The book:
Girl A by Abigail Dean
Hardcover, 352 pages
Published February 2nd 2021 by Viking
The blurb:
Lex Gracie doesn’t want to think about her family. She doesn’t want to think about growing up in her parents’ House of Horrors. And she doesn’t want to think about her identity as Girl A: the girl who escaped, the eldest sister who freed her older brother and four younger siblings. It’s been easy enough to avoid her parents–her father never made it out of the House of Horrors he created, and her mother spent the rest of her life behind bars. But when her mother dies in prison and leaves Lex and her siblings the family home, she can’t run from her past any longer.
What begins as a propulsive tale of escape and survival becomes a gripping psychological family story about the shifting alliances and betrayals of sibling relationships–about the secrets our siblings keep, from themselves and each other.
My thoughts…
I’m finding it hard to get really absorbed in a book at the moment, but this one had me from page 1 and I was totally gripped.

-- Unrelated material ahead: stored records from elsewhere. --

(* ===== verification/ConfigMerge.v ===== *)
(** * Merging an override into a configuration

    runtime/config/config_substitution.hpp.  The YAML values are those of userver: the class
    [Yaml] names what the code uses of [formats::yaml::Value] and [ValueBuilder], [YamlLaws]
    their documented behaviour.  [look] reads a value along a path of keys; the theorem says
    what a merged value answers on every path, in terms of the two values alone. *)
From Stdlib Require Import Lia.
From stdpp Require Import strings list.
From S2P Require Import Prelude.

(** [child] is [operator[]], [None] when the result is missing; [items] is what an iterator over
    an object visits; [put] is an assignment through a builder. *)
Class Yaml (Value : Type) := {
  IsObject : Value -> bool;
  child : Value -> string -> option Value;
  items : Value -> list (string * Value);
  put : Value -> string -> Value -> Value;
  depth : Value -> nat;
}.

Class YamlLaws (Value : Type) `{Yaml Value} := {
  items_nodup v : IsObject v = true -> NoDup (items v).*1;
  items_child v k x : IsObject v = true -> (k, x) ∈ items v <-> child v k = Some x;
  child_put v k x k' : IsObject v = true -> child (put v k x) k' = if bool_decide (k = k') then Some x else child v k';
  object_put v k x : IsObject v = true -> IsObject (put v k x) = true;
  child_depth v k x : IsObject v = true -> child v k = Some x -> depth x < depth v;
}.

Module Merge.
Section Merge.
Context {Value : Type} `{Yaml Value}.
Implicit Types (v base overrides : Value) (p : list string).

(** [DeepMerge], unrolled to a given depth of the override. *)
Fixpoint merge (fuel : nat) base overrides : Value :=
  match fuel with
  | O => overrides
  | S fuel =>
      if negb (IsObject base) || negb (IsObject overrides) then overrides
      else fold_left
             (fun builder it =>
                put builder it.1 (match child base it.1 with None => it.2 | Some baseChild => merge fuel baseChild it.2 end))
             (items overrides) base
  end.
Definition DeepMerge base overrides : Value := merge (S (depth overrides)) base overrides.

(** The value at a path of keys. *)
Fixpoint look v p : option Value :=
  match p with
  | [] => Some v
  | k :: p => if IsObject v then match child v k with Some x => look x p | None => None end else None
  end.
(** A path on which [v] has nothing to say: it stops at a missing key. *)
Fixpoint silent v p : bool :=
  match p with
  | [] => false
  | k :: p => IsObject v && match child v k with Some x => silent x p | None => true end
  end.
End Merge.
End Merge.
Import Merge.

Section Laws.
Context {Value : Type} `{YamlLaws Value}.
Implicit Types (v base overrides : Value) (p : list string).

(** Assignments through a builder, each key at most once. *)
Lemma fold_put (f : string -> Value -> Value) l v :
  IsObject v = true -> NoDup l.*1 ->
  let w := fold_left (fun b it => put b it.1 (f it.1 it.2)) l v in
  IsObject w = true /\
  (forall k x, (k, x) ∈ l -> child w k = Some (f k x)) /\ (forall k, k ∉ l.*1 -> child w k = child v k).
Proof.
  revert v. induction l as [|[k x] l IH]; intros v Hv Hnd; simpl; [set_solver|].
  apply NoDup_cons in Hnd as [Hk Hnd].
  destruct (IH (put v k (f k x)) (object_put _ _ _ Hv) Hnd) as (Ho & Hin & Hout). split_and!; [done| |].
  - intros k' x' [[= -> ->]|Hl]%elem_of_cons; [|by apply Hin].
    rewrite Hout by done. rewrite child_put by done. by rewrite bool_decide_true.
  - intros k' [Hne Hk']%not_elem_of_cons. rewrite Hout by done. rewrite child_put by done. by rewrite bool_decide_false by congruence.
Qed.

Lemma merge_step fuel base overrides :
  IsObject base = true -> IsObject overrides = true ->
  let w := merge (S fuel) base overrides in
  IsObject w = true /\
  (forall k, child w k = match child overrides k with
                         | Some x => Some (match child base k with None => x | Some b => merge fuel b x end)
                         | None => child base k
                         end).
Proof.
  intros Hb Ho. cbn [merge]. rewrite Hb, Ho. cbn [negb orb].
  pose proof (fold_put (fun k x => match child base k with None => x | Some b => merge fuel b x end)
                (items overrides) base Hb (items_nodup _ Ho)) as (Hw & Hin & Hout).
  split; [exact Hw|]. intros k. destruct (child overrides k) as [x|] eqn:Hk.
  - apply Hin. by apply items_child.
  - apply Hout. intros ([k' x] & -> & Hx)%list_elem_of_fmap. simpl in Hk. apply items_child in Hx; [|done]. congruence.
Qed.

Lemma fold_left_eq {A B} (f g : A -> B -> A) l a :
  (forall a x, x ∈ l -> f a x = g a x) -> fold_left f l a = fold_left g l a.
Proof.
  revert a. induction l as [|x l IH]; intros a Hfg; simpl; [done|].
  rewrite Hfg by left. apply IH. intros. apply Hfg. by right.
Qed.
(** The depth of the override is fuel enough. *)
Lemma merge_fuel n m base overrides :
  depth overrides < n -> depth overrides < m -> merge n base overrides = merge m base overrides.
Proof.
  revert m base overrides. induction n as [|n IH]; intros m base overrides Hn Hm; [lia|].
  destruct m as [|m]; [lia|]. simpl. destruct (negb (IsObject base) || negb (IsObject overrides)) eqn:Ho; [done|].
  bool_to_prop. apply fold_left_eq. intros v [k x] Hx. simpl. destruct (child base k) as [b|]; [|done].
  apply items_child in Hx; [|done]. apply child_depth in Hx; [|done]. f_equal. apply IH; lia.
Qed.

Lemma DeepMerge_plain base overrides :
  IsObject base && IsObject overrides = false -> DeepMerge base overrides = overrides.
Proof. unfold DeepMerge; simpl. destruct (IsObject base), (IsObject overrides); done. Qed.
Lemma DeepMerge_object base overrides :
  IsObject base = true -> IsObject overrides = true ->
  IsObject (DeepMerge base overrides) = true /\
  (forall k, child (DeepMerge base overrides) k =
     match child overrides k with
     | Some x => Some (match child base k with None => x | Some b => DeepMerge b x end)
     | None => child base k
     end).
Proof.
  intros Hb Ho. destruct (merge_step (depth overrides) base overrides Hb Ho) as [Hw Hk]. split; [done|].
  intros k. unfold DeepMerge at 1. rewrite Hk. destruct (child overrides k) as [x|] eqn:Hx; [|done].
  destruct (child base k) as [b|]; [|done]. do 2 f_equal. apply merge_fuel; [|lia]. by eapply child_depth.
Qed.

Lemma silent_look v p : silent v p = true -> look v p = None.
Proof.
  revert v. induction p as [|k p IH]; intros v; simpl; [done|].
  destruct (IsObject v); simpl; [|done]. destruct (child v k); auto.
Qed.

(** What a merged value answers on a path, by induction on the path. *)
Lemma deep_merge_look base overrides p :
  look (DeepMerge base overrides) p =
  if silent overrides p then look base p
  else match look overrides p with
       | Some x => Some (match look base p with Some b => DeepMerge b x | None => x end)
       | None => None
       end.
Proof.
  revert base overrides. induction p as [|k p IH]; intros base overrides; [done|].
  destruct (IsObject base && IsObject overrides) eqn:Ho.
  - apply andb_true_iff in Ho as [Hb Ho]. destruct (DeepMerge_object _ _ Hb Ho) as [Hw Hk].
    cbn [look silent]. rewrite Hw, Hk, Hb, Ho. cbn [andb]. destruct (child overrides k) as [x|]; [|done].
    destruct (child base k) as [b|]; [apply IH|]. destruct (silent x p) eqn:Hs; [by apply silent_look|by destruct (look x p)].
  - rewrite DeepMerge_plain by done. destruct (silent overrides (k :: p)) eqn:Hs.
    + rewrite silent_look by done. simpl in Hs |- *. destruct (IsObject overrides); [|done].
      rewrite andb_true_r in Ho. by rewrite Ho.
    + destruct (look overrides (k :: p)) as [x|] eqn:Hl; [|done]. simpl in Hl |- *.
      destruct (IsObject overrides); [|done]. rewrite andb_true_r in Ho. by rewrite Ho.
Qed.

End Laws.

(** ** Values that say the same on every path *)
Section Same.
Context {Value : Type} `{YamlLaws Value}.
Implicit Types (v w base overrides : Value) (p : list string).

(** What a reader sees at a path: nothing, an object, or a value it takes as a whole. *)
Definition view (o : option Value) : option (option Value) :=
  (fun v => if IsObject v then None else Some v) <$> o.
Definition same v w : Prop := forall p, view (look v p) = view (look w p).

#[global] Instance same_equivalence : Equivalence same.
Proof. split; [by intros v p|by intros v w Hvw p|intros u v w Huv Hvw p; by rewrite Huv]. Qed.

Lemma same_object v w : same v w -> IsObject v = IsObject w.
Proof. intros Hs. specialize (Hs []). unfold view in Hs; simpl in Hs. destruct (IsObject v), (IsObject w); congruence. Qed.
Lemma same_plain v w : same v w -> IsObject v = false -> v = w.
Proof.
  intros Hs Hv. pose proof (same_object _ _ Hs) as Ho. specialize (Hs []). unfold view in Hs; simpl in Hs.
  rewrite <- Ho, Hv in Hs. congruence.
Qed.
Lemma same_silent v w p : same v w -> silent v p = silent w p.
Proof.
  revert v w. induction p as [|k p IH]; intros v w Hs; simpl; [done|].
  rewrite <- (same_object _ _ Hs). destruct (IsObject v) eqn:Ho; simpl; [|done].
  pose proof (same_object _ _ Hs) as Hw. rewrite Ho in Hw.
  pose proof (Hs [k]) as Hk. simpl in Hk. rewrite Ho, <- Hw in Hk.
  destruct (child v k) as [x|] eqn:Hx, (child w k) as [y|] eqn:Hy; try done. apply IH. intros q.
  specialize (Hs (k :: q)). simpl in Hs. by rewrite Ho, <- Hw, Hx, Hy in Hs.
Qed.

(** To a reader, a path belongs to the override unless the override is silent there. *)
Lemma merge_view base overrides p :
  view (look (DeepMerge base overrides) p) = if silent overrides p then view (look base p) else view (look overrides p).
Proof.
  rewrite deep_merge_look. destruct (silent overrides p); [done|]. destruct (look overrides p) as [x|]; [|done].
  destruct (look base p) as [b|]; [|done]. unfold view; simpl. destruct (IsObject b && IsObject x) eqn:Ho.
  - apply andb_true_iff in Ho as [Hb Hx]. destruct (DeepMerge_object b x Hb Hx) as [-> _]. by rewrite Hx.
  - by rewrite DeepMerge_plain.
Qed.
#[global] Instance DeepMerge_proper : Proper (same ==> same ==> same) DeepMerge.
Proof.
  intros b b' Hb o o' Ho p. rewrite !merge_view, (same_silent _ _ p Ho). destruct (silent o' p); [apply Hb|apply Ho].
Qed.
(** Applying the same override again changes nothing. *)
Lemma DeepMerge_again base overrides :
  same (DeepMerge (DeepMerge base overrides) overrides) (DeepMerge base overrides).
Proof. intros p. rewrite !merge_view. by destruct (silent overrides p). Qed.
Lemma merge_silent base overrides p :
  silent overrides p = true -> look (DeepMerge base overrides) p = look base p.
Proof. intros Hs. by rewrite deep_merge_look, Hs. Qed.
Lemma merge_replaced base overrides p x :
  look overrides p = Some x -> (IsObject x = true -> forall b, look base p = Some b -> IsObject b = false) ->
  look (DeepMerge base overrides) p = Some x.
Proof.
  intros Hx Hplain. rewrite deep_merge_look, Hx. destruct (silent overrides p) eqn:Hs.
  { apply silent_look in Hs. congruence. }
  destruct (look base p) as [b|] eqn:Hb; [|done]. rewrite DeepMerge_plain; [done|]. destruct (IsObject x) eqn:Ho.
  - by rewrite (Hplain eq_refl b eq_refl).
  - apply andb_false_r.
Qed.

(** C24. What a merged configuration says on any path of keys, in terms of the two values alone:
    where the override stops at a missing key a reader sees what the base says, and otherwise what
    the override says (nothing, an object, or a value that is no object).  So an object of the
    override is merged into an object of the base, key by key; every other value of the override,
    and an object of it where the base has none, replaces what the base has, whole and unchanged;
    and where the override is silent the base is kept as it is. *)
Theorem deep_merge_exact base overrides p :
  view (look (DeepMerge base overrides) p) = (if silent overrides p then view (look base p) else view (look overrides p)) /\
  (silent overrides p = true -> look (DeepMerge base overrides) p = look base p) /\
  (forall x, look overrides p = Some x -> (IsObject x = true -> forall b, look base p = Some b -> IsObject b = false) ->
     look (DeepMerge base overrides) p = Some x).
Proof. split; [apply merge_view|]. split; [apply merge_silent|intros x; apply merge_replaced]. Qed.
End Same.

(** ** Concrete values

    Trees with string leaves: an instance of the interface on which merges evaluate.  The first
    binding of a key counts. *)
Module Trees.
Inductive Tree := Leaf (s : string) | Sequence (l : list Tree) | Object (l : list (string * Tree)).

Fixpoint tree_depth (t : Tree) : nat :=
  match t with
  | Leaf _ => 0
  | Sequence l => S (fold_right (fun x n => tree_depth x + n) 0 l)
  | Object l => S (fold_right (fun x n => tree_depth x.2 + n) 0 l)
  end.
Fixpoint binding (l : list (string * Tree)) (k : string) : option Tree :=
  match l with
  | [] => None
  | (k', x) :: l => if bool_decide (k' = k) then Some x else binding l k
  end.
Fixpoint bindings (seen : list string) (l : list (string * Tree)) : list (string * Tree) :=
  match l with
  | [] => []
  | (k, x) :: l => if bool_decide (k ∈ seen) then bindings seen l else (k, x) :: bindings (k :: seen) l
  end.
Definition tree_object (t : Tree) : bool := match t with Object _ => true | _ => false end.
Definition tree_child (t : Tree) (k : string) : option Tree := match t with Object l => binding l k | _ => None end.
Definition tree_items (t : Tree) : list (string * Tree) := match t with Object l => bindings [] l | _ => [] end.
Definition tree_put (t : Tree) (k : string) (x : Tree) : Tree :=
  match t with Object l => Object ((k, x) :: l) | _ => t end.
#[export] Instance tree_yaml : Yaml Tree := {|
  IsObject := tree_object; child := tree_child; items := tree_items; put := tree_put; depth := tree_depth;
|}.

Lemma bindings_elem seen l k x : (k, x) ∈ bindings seen l <-> k ∉ seen /\ binding l k = Some x.
Proof.
  revert seen. induction l as [|[k' y] l IH]; intros seen; simpl; [set_solver|].
  case_bool_decide as Hs; case_bool_decide as Hk; rewrite ?elem_of_cons, IH, ?not_elem_of_cons; naive_solver.
Qed.
Lemma bindings_nodup seen l : NoDup (bindings seen l).*1.
Proof.
  revert seen. induction l as [|[k y] l IH]; intros seen; simpl; [apply NoDup_nil_2|].
  case_bool_decide; [done|]. simpl. apply NoDup_cons; split; [|done].
  intros ([k' z] & -> & [Hn _]%bindings_elem)%list_elem_of_fmap. simpl in Hn. set_solver.
Qed.
Lemma binding_depth l k x : binding l k = Some x -> tree_depth x <= fold_right (fun x n => tree_depth x.2 + n) 0 l.
Proof.
  induction l as [|[k' y] l IH]; simpl; [done|]. case_bool_decide; [intros [= ->]; lia|]. intros Hx%IH. lia.
Qed.
#[export] Instance tree_laws : YamlLaws Tree.
Proof.
  split; intros [s|l|l]; try done; simpl; intros.
  - apply bindings_nodup.
  - rewrite bindings_elem. set_solver.
  - apply Nat.lt_succ_r. by eapply binding_depth.
Qed.
End Trees.
Import Trees.

(** A base with two pools' settings and an override of one of them. *)
Definition sample_base : Tree :=
  Object [("pool"%string, Object [("executors"%string, Leaf "2"); ("capacity"%string, Leaf "16")]); ("name"%string, Leaf "svc")].
Definition sample_override : Tree :=
  Object [("pool"%string, Object [("executors"%string, Leaf "8")]); ("name"%string, Object [])].
Lemma deep_merge_exact_witness :
  look (DeepMerge sample_base sample_override) ["pool"; "executors"]%string = Some (Leaf "8") /\
  look (DeepMerge sample_base sample_override) ["pool"; "capacity"]%string = Some (Leaf "16") /\
  look (DeepMerge sample_base sample_override) ["name"]%string = Some (Object []).
Proof.
  split_and!.
  - apply (deep_merge_exact sample_base sample_override ["pool"; "executors"]%string); [reflexivity|discriminate].
  - destruct (deep_merge_exact sample_base sample_override ["pool"; "capacity"]%string) as (_ & Hs & _). by rewrite Hs.
  - apply (deep_merge_exact sample_base sample_override ["name"]%string); [reflexivity|]. intros _ b [= <-]. reflexivity.
Defined.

Narrated by Lex, the book jumps back and forth in time and tells the story of the House of Horrors in which Lex grew up with her siblings. Lex isn’t necessarily the most sympathetic of characters; she is flawed and damaged – yet somehow very believable – and of course her character is understandable given her past experiences.
After her mother dies, we follow Lex as she catches up with her siblings, each of whom has been affected in their own ways by their awful upbringing.
I found it fascinating to read how their awful childhood affected each of the siblings in different – yet totally plausible – ways. Each sibling felt well rounded and believable in their reactions and behaviours. I also liked the fact that this wasn’t a gory, sensationalist retelling of the House of Horrors – instead a lot was merely hinted at and left to the reader’s imagination.
There was a twist at the end that I didn’t see coming (in fact I had predicted a completely different twist that never came!) and a slightly open-ended conclusion which seemed fitting to this brilliant novel.
I highly recommend this superior and well-written psychological novel.